Automatic analysis and 3D-modelling of Hi-C data using TADbit reveals structural features of the fly chromatin colors
Fig 3
TAD border detection and comparison with the results from Hou et al. [26].
(a) Hi-C normalized interaction matrix at 10 kb resolution for the first 4.5 Mb of chromosome 2L in the Drosophila genome. Interactions matrix and TAD borders were obtained from published data [26]. (b) Hi-C normalized interaction matrix from the same genomic region and resolution as in panel a. The interaction counts are as previously published [26] but the TAD borders are those defined by TADbit. (c) Hi-C normalized interaction matrix from the same genomic region and resolution as in panel a. Interaction data and TAD borders are both generated by TADbit. (d) TAD border alignments between the three differently processed experimental data: borders defined in Hou et al. [26] (Hou-2012, top graph), borders defined by TADbit using the Hou-2012 matrix (mid graph), and borders and matrix determined by TADbit (bottom graph). Dark and light grey arches indicate TADs with higher and lower than expected intra-TAD interactions, respectively.

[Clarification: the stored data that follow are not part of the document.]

(* ===== verification/UidGid.v ===== *)
(** Users, groups and credentials ([kernel/sched/uidgid.c]).

    The user and group tables, the set*id family with its capability fix-ups,
    the capability side of execve, securebits, capset and the mode-bit access
    check, and the options of prctl that change a credential
    ([kernel/syscall/syscall.c]).  Ids are kernel ids; the user-namespace table of [UserNs] is passed
    in where the code consults it.  A null credential is [None]. *)
From stdpp Require Import strings.
From S2P Require Import Prelude Cred UserNs UserNsProofs.
Local Open Scope Z_scope.
Local Open Scope kernel_scope.

Module UidGid.
Import Cred UserNs UserNsProofs.

(** ** User and group tables *)

Definition MAX_USERS := 64.
Definition NAME_LEN := 31.

Record user := mkUser { u_uid : Z; u_gid : Z; u_name : list Z }.
Record group := mkGroup { g_gid : Z; g_name : list Z; g_members : list Z }.

(** [users[0 .. user_count)] and [groups[0 .. group_count)], each group with
    [members[0 .. member_count)]; names are the bytes before the terminator. *)
Record idtab := mkTab { users : list user; groups_tab : list group }.

Definition user_find_by_uid (t : idtab) (id : Z) : option user :=
  head (filter (fun u => u_uid u = id) (users t)).
Definition user_find_by_name (t : idtab) (name : list Z) : option user :=
  head (filter (fun u => u_name u = name) (users t)).
Definition group_find_by_gid (t : idtab) (id : Z) : option group :=
  head (filter (fun g => g_gid g = id) (groups_tab t)).

Definition user_add (t : idtab) (id gid : Z) (name : list Z) : Z * idtab :=
  if MAX_USERS <=? Z.of_nat (length (users t)) then (-1, t)
  else if bool_decide (is_Some (user_find_by_uid t id)) then (-1, t)
  else (0, mkTab (users t ++ [mkUser id gid (take (Z.to_nat NAME_LEN) name)]) (groups_tab t)).

Definition group_add (t : idtab) (id : Z) (name : list Z) : Z * idtab :=
  if MAX_GROUPS <=? Z.of_nat (length (groups_tab t)) then (-1, t)
  else if bool_decide (is_Some (group_find_by_gid t id)) then (-1, t)
  else (0, mkTab (users t) (groups_tab t ++ [mkGroup id (take (Z.to_nat NAME_LEN) name) []])).

Definition group_add_member (t : idtab) (id u : Z) : Z * idtab :=
  match first_index (fun g => g_gid g =? id) (groups_tab t) with
  | None => (-1, t)
  | Some i =>
      match groups_tab t !! i with
      | None => (-1, t)
      | Some g =>
          if MAX_USERS <=? Z.of_nat (length (g_members g)) then (-1, t)
          else if existsb (fun m => m =? u) (g_members g) then (0, t)
          else (0, mkTab (users t)
                     (<[i := mkGroup (g_gid g) (g_name g) (g_members g ++ [u])]> (groups_tab t)))
      end
  end.

Definition bytes_of (s : String.string) : list Z :=
  map (fun a => Z.of_nat (Ascii.nat_of_ascii a)) (String.list_ascii_of_string s).
Arguments bytes_of _%_string.

Definition uidgid_init : idtab :=
  let t := mkTab [] [] in
  let t := snd (user_add t ROOT_UID ROOT_GID (bytes_of "root")) in
  let t := snd (group_add t ROOT_GID (bytes_of "root")) in
  let t := snd (group_add_member t ROOT_GID ROOT_UID) in
  let t := snd (group_add t 5 (bytes_of "tty")) in
  let t := snd (group_add t 6 (bytes_of "disk")) in
  let t := snd (group_add t 7 (bytes_of "net")) in
  let t := snd (group_add t 10 (bytes_of "wheel")) in
  let t := snd (group_add_member t 10 ROOT_UID) in
  let t := snd (user_add t 1 1 (bytes_of "daemon")) in
  let t := snd (group_add t 1 (bytes_of "daemon")) in
  let t := snd (group_add_member t 1 1) in
  let t := snd (user_add t 1000 1000 (bytes_of "user")) in
  let t := snd (group_add t 1000 (bytes_of "users")) in
  snd (group_add_member t 1000 1000).

(** ** Credential lifetime *)

Definition cred_create_default (kzalloc_ok : bool) : option cred :=
  if kzalloc_ok then
    Some (mkCred ROOT_UID ROOT_UID ROOT_UID ROOT_GID ROOT_GID ROOT_GID
            (replicate (Z.to_nat MAX_GROUPS) 0) 0 18 ROOT_UID ROOT_GID
            CAP_FULL_SET CAP_FULL_SET 0 CAP_FULL_SET 0 0 0)
  else None.

Definition cred_dup (s : ns_state) (kzalloc_ok : bool) (src : option cred)
    : option cred * ns_state :=
  match src with
  | None => (cred_create_default kzalloc_ok, s)
  | Some c =>
      if negb kzalloc_ok then (None, s)
      else if user_ns c =? 0 then (Some c, s)
      else match namespace_get s (user_ns c) with
           | (rc, s') => (Some (if rc =? 0 then c else set_user_ns 0 c), s')
           end
  end.

Definition cred_free (s : ns_state) (c : option cred) : put_result :=
  match c with None => PutOk s | Some c => namespace_put s (user_ns c) end.

(** ** The set*id family *)

Definition cred_root_kuid (s : ns_state) (c : cred) : Z := make_kuid s (user_ns c) 0.
Definition priv_setuid (s : ns_state) (c : cred) : bool :=
  ns_capable_cred s (Some c) (user_ns c) CAP_SETUID.
Definition priv_setgid (s : ns_state) (c : cred) : bool :=
  ns_capable_cred s (Some c) (user_ns c) CAP_SETGID.

Definition secbit (c : cred) (n : Z) : bool := securebits c &? SECBIT n.

Definition cred_fixup_setuid (s : ns_state) (old_ruid old_euid old_suid : Z) (c : cred) : cred :=
  if secbit c SECURE_NO_SETUID_FIXUP then c
  else
    let root := cred_root_kuid s c in
    let was_root := (old_ruid =? root) || (old_euid =? root) || (old_suid =? root) in
    let now_root := (uid c =? root) || (euid c =? root) || (suid c =? root) in
    let c1 := if was_root && negb now_root then
                set_cap_ambient 0
                  (if secbit c SECURE_KEEP_CAPS then c
                   else set_cap_effective 0 (set_cap_permitted 0 c))
              else c in
    let c2 := if (old_euid =? root) && (euid c1 <>? root) then set_cap_effective 0 c1 else c1 in
    if (old_euid <>? root) && (euid c2 =? root) then set_cap_effective (cap_permitted c2) c2 else c2.

Definition CAP_FS_MASK : Z :=
  Z.lor (Z.lor (Z.lor (Z.lor (Z.lor (Z.lor (Z.lor (cap_bit CAP_CHOWN) (cap_bit CAP_DAC_OVERRIDE))
    (cap_bit CAP_DAC_READ_SEARCH)) (cap_bit CAP_FOWNER)) (cap_bit CAP_FSETID))
    (cap_bit CAP_LINUX_IMMUTABLE)) (cap_bit CAP_MKNOD)) (cap_bit CAP_MAC_OVERRIDE).

Definition cred_fixup_fsuid (s : ns_state) (old_fsuid : Z) (c : cred) : cred :=
  if secbit c SECURE_NO_SETUID_FIXUP then c
  else
    let root := cred_root_kuid s c in
    let c1 := if (old_fsuid =? root) && (fsuid c <>? root)
              then set_cap_effective (Z.land (cap_effective c) (Z.lnot CAP_FS_MASK)) c else c in
    if (old_fsuid <>? root) && (fsuid c1 =? root)
    then set_cap_effective (Z.lor (cap_effective c1) (Z.land (cap_permitted c1) CAP_FS_MASK)) c1
    else c1.

Definition cred_sync_fsids (s : ns_state) (c : cred) : cred :=
  cred_fixup_fsuid s (fsuid c) (set_fsgid (egid c) (set_fsuid (euid c) c)).

(** A null credential answers [null_rc]. *)
Definition with_cred (co : option cred) (null_rc : Z) (f : cred -> Z * cred) : Z * option cred :=
  match co with
  | None => (null_rc, None)
  | Some c => let '(rc, c') := f c in (rc, Some c')
  end.

Definition cred_set_uid (s : ns_state) (co : option cred) (u : Z) : Z * option cred :=
  with_cred co (- EINVAL) (fun c =>
    let done c1 := (0, cred_sync_fsids s
                         (cred_fixup_setuid s (uid c) (euid c) (suid c) (set_euid u c1))) in
    if priv_setuid s c then done (set_uid u (set_suid u c))
    else if (u <>? uid c) && (u <>? suid c) then (- EPERM, c)
    else done c).

Definition cred_set_gid (s : ns_state) (co : option cred) (g : Z) : Z * option cred :=
  with_cred co (- EINVAL) (fun c =>
    let done c1 := (0, cred_sync_fsids s (set_egid g c1)) in
    if priv_setgid s c then done (set_gid g (set_sgid g c))
    else if (g <>? gid c) && (g <>? sgid c) then (- EPERM, c)
    else done c).

(** The [int] arguments use -1 for "leave unchanged". *)
Definition keep (v : Z) (set : Z -> cred -> cred) (c : cred) : cred :=
  if v <>? -1 then set (u32 v) c else c.

Definition cred_setreuid (s : ns_state) (co : option cred) (r e : Z) : Z * option cred :=
  with_cred co (- EINVAL) (fun c =>
    let priv := priv_setuid s c in
    if (r <>? -1) && negb priv && (u32 r <>? uid c) && (u32 r <>? euid c) then (- EPERM, c)
    else if (e <>? -1) && negb priv && (u32 e <>? uid c) && (u32 e <>? euid c)
            && (u32 e <>? suid c) then (- EPERM, c)
    else
      let c1 := keep e set_euid (keep r set_uid c) in
      let c2 := if (r <>? -1) || ((e <>? -1) && (u32 e <>? uid c))
                then set_suid (euid c1) c1 else c1 in
      (0, cred_sync_fsids s (cred_fixup_setuid s (uid c) (euid c) (suid c) c2))).

Definition cred_setregid (s : ns_state) (co : option cred) (r e : Z) : Z * option cred :=
  with_cred co (- EINVAL) (fun c =>
    let priv := priv_setgid s c in
    if (r <>? -1) && negb priv && (u32 r <>? gid c) && (u32 r <>? egid c) then (- EPERM, c)
    else if (e <>? -1) && negb priv && (u32 e <>? gid c) && (u32 e <>? egid c)
            && (u32 e <>? sgid c) then (- EPERM, c)
    else
      let c1 := keep e set_egid (keep r set_gid c) in
      let c2 := if (r <>? -1) || ((e <>? -1) && (u32 e <>? gid c))
                then set_sgid (egid c1) c1 else c1 in
      (0, cred_sync_fsids s c2)).

Definition foreign_id (v a b d : Z) : bool :=
  (v <>? -1) && (u32 v <>? a) && (u32 v <>? b) && (u32 v <>? d).

Definition cred_setresuid (s : ns_state) (co : option cred) (r e sv : Z) : Z * option cred :=
  with_cred co (- EINVAL) (fun c =>
    if negb (priv_setuid s c) && (foreign_id r (uid c) (euid c) (suid c)
         || foreign_id e (uid c) (euid c) (suid c) || foreign_id sv (uid c) (euid c) (suid c))
    then (- EPERM, c)
    else
      let c1 := keep sv set_suid (keep e set_euid (keep r set_uid c)) in
      (0, cred_sync_fsids s (cred_fixup_setuid s (uid c) (euid c) (suid c) c1))).

Definition cred_setresgid (s : ns_state) (co : option cred) (r e sv : Z) : Z * option cred :=
  with_cred co (- EINVAL) (fun c =>
    if negb (priv_setgid s c) && (foreign_id r (gid c) (egid c) (sgid c)
         || foreign_id e (gid c) (egid c) (sgid c) || foreign_id sv (gid c) (egid c) (sgid c))
    then (- EPERM, c)
    else
      let c1 := keep sv set_sgid (keep e set_egid (keep r set_gid c)) in
      (0, cred_sync_fsids s c1)).

Definition cred_set_fsuid (s : ns_state) (co : option cred) (f : Z) : Z * option cred :=
  with_cred co 0 (fun c =>
    let prev := fsuid c in
    (prev, if (f =? uid c) || (f =? euid c) || (f =? suid c) || (f =? fsuid c) || priv_setuid s c
           then cred_fixup_fsuid s prev (set_fsuid f c) else c)).

Definition cred_set_fsgid (s : ns_state) (co : option cred) (f : Z) : Z * option cred :=
  with_cred co 0 (fun c =>
    (fsgid c, if (f =? gid c) || (f =? egid c) || (f =? sgid c) || (f =? fsgid c) || priv_setgid s c
              then set_fsgid f c else c)).

(** ** Access by mode bits *)

Definition cred_can_access (co : option cred) (file_uid file_gid file_mode access_mask : Z) : bool :=
  match co with
  | None => false
  | Some c =>
      let in_group := (fsgid c =? file_gid)
        || existsb (fun g => g =? file_gid) (take (Z.to_nat (ngroups c)) (groups c)) in
      let perms := if fsuid c =? file_uid then Z.land (Z.shiftr file_mode 6) 7
                   else if in_group then Z.land (Z.shiftr file_mode 3) 7
                   else Z.land file_mode 7 in
      Z.land perms access_mask =? access_mask
  end.

(** ** Capability sets *)

Definition cred_refresh_caps (s : ns_state) (c : cred) : cred :=
  if secbit c SECURE_NO_SETUID_FIXUP then c
  else
    let root := (euid c =? cred_root_kuid s c) && negb (secbit c SECURE_NOROOT) in
    let want := if root then CAP_FULL_SET
                else if secbit c SECURE_KEEP_CAPS then cap_permitted c else 0 in
    let c1 := set_cap_permitted (Z.land want (cap_bounding c)) c in
    let c2 := set_cap_effective (cap_permitted c1) c1 in
    set_cap_inheritable (Z.land (cap_inheritable c2) (cap_bounding c2)) c2.

(** Mode bits of a set-user-id file, and of an executable set-group-id one. *)
Definition S_ISUID := 2048.
Definition S_ISGID_XGRP := 1032.

Definition exec_ids (s : ns_state) (file_mode file_kuid file_kgid : Z) (honour : bool) (c : cred) : cred :=
  let mapped := kuid_has_mapping s (user_ns c) file_kuid && kgid_has_mapping s (user_ns c) file_kgid in
  if honour && mapped then
    let c1 := if file_mode &? S_ISUID then set_euid file_kuid c else c in
    if Z.land file_mode S_ISGID_XGRP =? S_ISGID_XGRP then set_egid file_kgid c1 else c1
  else c.

Definition cred_exec_transform (s : ns_state) (co : option cred)
    (file_mode file_kuid file_kgid : Z) (honour : bool) : Z * option cred :=
  with_cred co 0 (fun c0 =>
    let root := cred_root_kuid s c0 in
    let c := exec_ids s file_mode file_kuid file_kgid honour c0 in
    let is_setid := (euid c <>? uid c) || (egid c <>? gid c) in
    let rooted := negb (secbit c SECURE_NOROOT) && ((euid c =? root) || (uid c =? root)) in
    let permitted := if rooted then Z.lor (cap_bounding c) (cap_inheritable c) else 0 in
    let effective := rooted && (euid c =? root) in
    let permitted := Z.land permitted (cap_bounding c) in
    let c := if is_setid then set_cap_ambient 0 c else c in
    let permitted := Z.lor permitted (cap_ambient c) in
    let c := set_cap_permitted permitted c in
    let c := set_cap_effective (if effective then permitted else cap_ambient c) c in
    let c := set_fsgid (egid c) (set_fsuid (euid c) (set_sgid (egid c) (set_suid (euid c) c))) in
    (Z.b2z is_setid, set_securebits (Z.land (securebits c) (Z.lnot (SECBIT SECURE_KEEP_CAPS))) c)).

TAD borders are indicated with a black arrow for the Hou-2012 defined borders and by color arrows for the TADbit identified borders. TADbit border robustness (from 1 to 10) is identified by a color gradient from blue to red. (e) Comparison of the agreement between the aligned TAD borders in the three datasets. As a reference, the horizontal grey line indicates a ±20 kb (2 bins) agreement between the biological replica (BR) and the first technical replicate (TR1) as determined by TADbit. The plots in panels a to d were automatically generated by TADbit.